Don’t Miss Jack Name tonight at the Hi-Dive

Don’t Miss Jack Name tonight at the Hi-Dive

January 31, 2014 Off By Billy Thieme
Jack Name's "Light Show," released january 21, is some heady psychedelic stuff.

Jack Name’s “Light Show,” released january 21, is some heady psychedelic stuff.

Free this Saturday night (February 1)? Not any more, you’re not.

Time for you to get your Gary Numan-meets-Alice Cooper groove on and go see Jack Name (aka John Webster John – touring as guitarist with White Fence) – opening for Dent May – at the Hi-Dive. Seriously, this Los Angeles psych-soothsayer promises to grab anyone in the audience for his set with some heavy electronic psychedelia, all wrapped in a heady David Lynch mist – guaranteed to leave you with a somewhat uncomfortable, but warm, contact buzz.

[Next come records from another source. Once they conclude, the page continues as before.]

(** X8: on a channel whose playlists have string names, a playlist that
    [add_playlist] has just added is found by its own name, unless an
    earlier playlist has that name up to case (it has the lower-case form
    of the name), which is then the one returned. *)
Theorem added_playlist_is_found `{PyStr} (ch : Channel) (p : Playlist) (s : string) :
  playListName p = VStr s ->
  forallb (fun p' => is_str (playListName p')) (playlists ch) = true ->
  exists pl,
    Channel.search_playlist (state_after (Channel.add_playlist p ch)) s = Ok (Some pl)
    /\ matches s pl
    /\ (Forall (fun p' => ~ matches s p') (playlists ch) -> pl = p).
Proof.
  intros Hs Hch. unfold Channel.search_playlist, Channel.add_playlist, abind, read,
    set_playlists, state_after.
  cbn [snd playlists]. rewrite search_from_app.
  destruct (search_from_named s (playlists ch) Hch) as [(pl & -> & Hm & Hin) | [-> Hall]].
  - exists pl. split; [reflexivity|]. split; [exact Hm|].
    intros Hno. exfalso. rewrite Forall_forall in Hno. exact (Hno pl Hin Hm).
  - exists p. rewrite (search_from_step s p [] s Hs), String.eqb_refl.
    split; [reflexivity|]. split; [now exists s | reflexivity].
Qed.

Lemma added_playlist_is_found_witness :
  exists pl,
    Channel.search_playlist (state_after (Channel.add_playlist tutorials channel_ab)) "Tutorials"
    = Ok (Some pl)
    /\ matches "Tutorials" pl
    /\ (Forall (fun p' => ~ matches "Tutorials" p') (playlists channel_ab) -> pl = tutorials).
Proof. apply (added_playlist_is_found channel_ab tutorials "Tutorials"); reflexivity. Defined.

(** X9: [Channel.search_playlist] raises nothing but [AttributeError], and
    raises it exactly when a playlist whose name is no string stands before
    every playlist that matches: a name that [load_json] took from a
    document can be such a value. *)
Theorem search_raises_on_unnamed `{PyStr} (ch : Channel) (q : string) :
  (forall e, Channel.search_playlist ch q = Raise e -> e = AttributeError)
  /\ (Channel.search_playlist ch q = Raise AttributeError <->
      exists before p after,
        playlists ch = (before ++ p :: after)%list
        /\ is_str (playListName p) = false
        /\ Forall (fun p' => is_str (playListName p') = true /\ ~ matches q p') before).
Proof.
  unfold Channel.search_playlist. generalize (playlists ch). clear ch. intros l.
  induction l as [|p l [IH1 IH2]].
  - split; [discriminate|]. split; [discriminate|].
    intros (before & p & after & E & _). now destruct before.
  - destruct (playListName p) as [| | |s| |] eqn:Hs;
      try (cbn [Channel.search_from]; rewrite Hs; cbn [lower_method bind];
           split; [now intros e [= <-]|]; split; [intros _ | reflexivity];
           exists [], p, l; repeat split; [now rewrite Hs | constructor]).
    rewrite (search_from_step q p l s Hs).
    destruct (String.eqb_spec (lower s) (lower q)) as [E|E].
    + split; [discriminate|]. split; [discriminate|].
      intros (before & p' & after & Heq & Hp' & Hbefore).
      destruct before as [|b before]; injection Heq as <- Heq.
      * rewrite Hs in Hp'. discriminate.
      * apply Forall_cons in Hbefore as [[_ Hb] _]. exfalso. apply Hb. now exists s.
    + split; [exact IH1|]. rewrite IH2. split.
      * intros (before & p' & after & -> & Hp' & Hbefore).
        exists (p :: before), p', after. repeat split; [exact Hp'|].
        constructor; [|exact Hbefore]. split; [now rewrite Hs|].
        intros (s' & Hs' & E'). congruence.
      * intros (before & p' & after & Heq & Hp' & Hbefore).
        destruct before as [|b before]; injection Heq as <- Heq.
        -- rewrite Hs in Hp'. discriminate.
        -- apply Forall_cons in Hbefore as [_ Hbefore]. now exists before, p', after.
Qed.

(** ** The commands of the window *)

Lemma map_fmap {A B : Type} (f : A -> B) (l : list A) : map f l = f <$> l.
Proof. induction l as [|x l IH]; [reflexivity|]. cbn. now rewrite IH. Qed.

Lemma norm_index_bounds (n : nat) (i : Z) :
  in_bounds n i = true -> (Z.to_nat (norm_index n i) < n)%nat.
Proof.
  unfold in_bounds. rewrite andb_true_iff, Z.leb_le, Z.ltb_lt. lia.
Qed.

(** A method that keeps the id of the playlist keeps the ids and the number
    of the playlists. *)
Lemma on_playlist_ids {A : Type} (idx : Z) (m : action Playlist A) (c : Channel) :
  (forall pl, plID (state_after (m pl)) = plID pl) ->
  map plID (playlists (state_after (Gui.on_playlist idx m c))) = map plID (playlists c)
  /\ length (playlists (state_after (Gui.on_playlist idx m c))) = length (playlists c).
Proof.
  intros Hid. unfold Gui.on_playlist, list_getitem, state_after.
  destruct (in_bounds (length (playlists c)) idx) eqn:Hb; [|now split].
  destruct (playlists c !! Z.to_nat (norm_index (length (playlists c)) idx)) as [pl|] eqn:Hpl;
    [|now split].
  specialize (Hid pl). unfold state_after in Hid.
  destruct (m pl) as [r pl']. cbn [snd playlists] in *.
  split; [|apply length_insert].
  rewrite !map_fmap, list_fmap_insert, Hid. apply list_insert_id.
  now rewrite list_lookup_fmap, Hpl.
Qed.

Lemma ids_of_playlists (a a' : App) :
  map plID (playlists (channel a')) = map plID (playlists (channel a)) ->
  next_playlist_id a' = next_playlist_id a ->
  ids_below a /\ ids_distinct a -> ids_below a' /\ ids_distinct a'.
Proof.
  unfold ids_below, ids_distinct. intros Hids Hnext [Hb Hd]. rewrite Hids, Hnext.
  split; [|exact Hd].
  apply (Forall_fmap plID (fun i => exists z, i = VInt z /\ z < next_playlist_id a)).
  apply (Forall_fmap plID (fun i => exists z, i = VInt z /\ z < next_playlist_id a)) in Hb.
  now rewrite <- !map_fmap, Hids in *.
Qed.

Lemma on_playlist_consistent {A : Type} (idx : Z) (m : action Playlist A) (w : Window) :
  (forall pl, plID (state_after (m pl)) = plID pl) ->
  consistent w ->
  consistent (state_after (Gui.on_app (Gui.on_channel (Gui.on_playlist idx m)) w)).
Proof.
  intros Hid (Hb & Hd & Hl).
  destruct (on_playlist_ids idx m (channel (app_of w)) Hid) as [Hids Hlen].
  unfold Gui.on_app, Gui.on_channel, state_after in *.
  destruct (Gui.on_playlist idx m (channel (app_of w))) as [r c']. cbn [snd] in *.
  unfold consistent, listed. cbn [app_of playlist_listbox channel].
  destruct (ids_of_playlists (app_of w) (mkApp c' (next_playlist_id (app_of w))) Hids eq_refl
              (conj Hb Hd)) as [Hb' Hd'].
  repeat split; [exact Hb' | exact Hd' |]. unfold listed in Hl. now rewrite Hlen.
Qed.

Lemma create_playlist_consistent `{PyStr} (entry : string) (w : Window) :
  consistent w -> consistent (state_after (Gui.create_playlist entry w)).
Proof.
  intros (Hb & Hd & _).
  unfold Gui.create_playlist, abind, read, ret, Gui.on_app, Gui.on_channel, Gui.set_next_id,
    Channel.add_playlist, abind, read, set_playlists, Gui.refresh_playlists, state_after,
    consistent, ids_below, ids_distinct, listed in *.
  cbn [fst snd app_of channel playlists next_playlist_id playlist_listbox name].
  repeat split.
  - apply Forall_app. split.
    + eapply Forall_impl; [exact Hb|]. intros p (z & Hz & Hlt). exists z. split; [exact Hz | lia].
    + repeat constructor. eexists. split; [reflexivity | lia].
  - rewrite map_app. apply NoDup_app. split; [exact Hd|]. split; [|repeat constructor; set_solver].
    intros i Hi Hin. apply list_elem_of_singleton in Hin. subst i.
    rewrite map_fmap in Hi. apply list_elem_of_fmap in Hi as (p & Hp & Hin).
    rewrite Forall_forall in Hb. destruct (Hb p Hin) as (z & Hz & Hlt).
    unfold Playlist.__init__ in Hp. cbn [plID] in Hp. rewrite Hz in Hp. injection Hp as Hp. lia.
  - unfold Channel.display_playlists. cbn [playlists]. now rewrite length_map.
Qed.

Lemma delete_playlist_consistent (sel : list Z) (w : Window) :
  consistent w -> consistent (state_after (Gui.delete_playlist sel w)).
Proof.
  intros (Hb & Hd & Hl). destruct sel as [|idx sel]; [now repeat split|].
  unfold Gui.delete_playlist, abind at 1, Gui.on_app, App.delete_playlist, abind at 1, read,
    abind at 1, lift, list_del.
  destruct ((0 <=? (if idx <? 0 then idx + Z.of_nat (length (playlists (channel (app_of w))))
                    else idx))
            && ((if idx <? 0 then idx + Z.of_nat (length (playlists (channel (app_of w))))
                 else idx) <? Z.of_nat (length (playlists (channel (app_of w)))))) eqn:E;
    [|now repeat split].
  unfold write, abind, Gui.refresh_playlists, ret, state_after, consistent, ids_below,
    ids_distinct, listed in *.
  cbn [fst snd app_of channel playlists next_playlist_id playlist_listbox name].
  repeat split.
  - now apply Forall_delete.
  - rewrite map_fmap, list_fmap_delete. rewrite map_fmap in Hd.
    exact (sublist_NoDup _ _ Hd (sublist_delete _ _)).
  - unfold Channel.display_playlists. cbn [playlists]. now rewrite length_map.
Qed.

Lemma rename_channel_consistent `{PyStr} (entry : string) (w : Window) :
  consistent w -> consistent (state_after (Gui.rename_channel entry w)).
Proof.
  intros Hw. unfold Gui.rename_channel. destruct (String.eqb (strip entry) ""); exact Hw.
Qed.

Lemma add_video_keeps_id (v : Video) (pl : Playlist) :
  plID (state_after (Playlist.add_video v pl)) = plID pl.
Proof. reflexivity. Qed.

Lemma remove_video_keeps_id (index : Z) (pl : Playlist) :
  plID (state_after (Playlist.remove_video index pl)) = plID pl.
Proof.
  unfold Playlist.remove_video, abind, read, lift, list_del, set_videos, ret, state_after.
  destruct ((0 <=? index) && (index <? Z.of_nat (length (videos pl)))); [|reflexivity].
  destruct ((0 <=? (if index <? 0 then index + Z.of_nat (length (videos pl)) else index))
            && ((if index <? 0 then index + Z.of_nat (length (videos pl)) else index)
                <? Z.of_nat (length (videos pl)))); reflexivity.
Qed.

Lemma load_playlist_keeps_id `{JsonCodec} (fs : filesystem) (filename : string) (pl : Playlist) :
  plID (state_after (Playlist.load_playlist_from_file fs filename pl)) = plID pl.
Proof.
  rewrite load_playlist_cases. destruct (files fs !! filename) as [text|].
  - apply (load_lines_keeps_identity (file_lines text)
             (mkPlaylist (playListName pl) (plID pl) [])).
  - destruct (undecodable fs !! filename) as [lines|]; [|reflexivity].
    pose proof (proj2 (load_lines_keeps_identity lines
                         (mkPlaylist (playListName pl) (plID pl) []))) as Hid.
    unfold state_after in *.
    now destruct (Playlist.load_lines lines (mkPlaylist (playListName pl) (plID pl) []))
      as [[[]|e] pl'].
Qed.

Lemma try_except_state {S : Type} (body : action S unit) (s : S) :
  state_after (Gui.try_except body s) = state_after (body s).
Proof. unfold Gui.try_except, state_after. now destruct (body s) as [[|] ?]. Qed.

Name’s opus, “Light Show,” released January 21, is a journey through a post-apocalyptic city being cleansed by rival gangs, narrated in a type of narcotic stupor by that world’s savior. Ambitious and psychotropic, to be sure, but that’s not the important part right now.

What’s important for you to know, as you will be experiencing name’s journey on the small Hi-Dive stage, is that, musically, this album is brilliant. It may take a listen or two, but the glam-rock-Broadway sound of this epic eats into your brain pretty quickly. On the second or third listen, I couldn’t help but imagine a Brian Eno meth head streaming down Road Warrior highways, one ear constantly wired to a never-ending playlist that includes Dinosaur Jr., Sonic Youth, Gary Numan, Alice Cooper and Rocky Horror, in an endless shuffle.

Putting Name in the driver’s seat of that imagery, it’s no wonder he might feel he’s that world’s savior. He not only speaks the language of the savage gang, but hums the music of their simultaneous salvation and destruction. How he intends to get this across to an undoubtedly mouthy buzz crowd at the Hi-Dive is challenging – but is it something you want to risk missing?

Here’s a sample of the chaos, in “Pure Terror.”

Make sure you show up early, and give this one a listen. I doubt it’ll be something you forget too soon.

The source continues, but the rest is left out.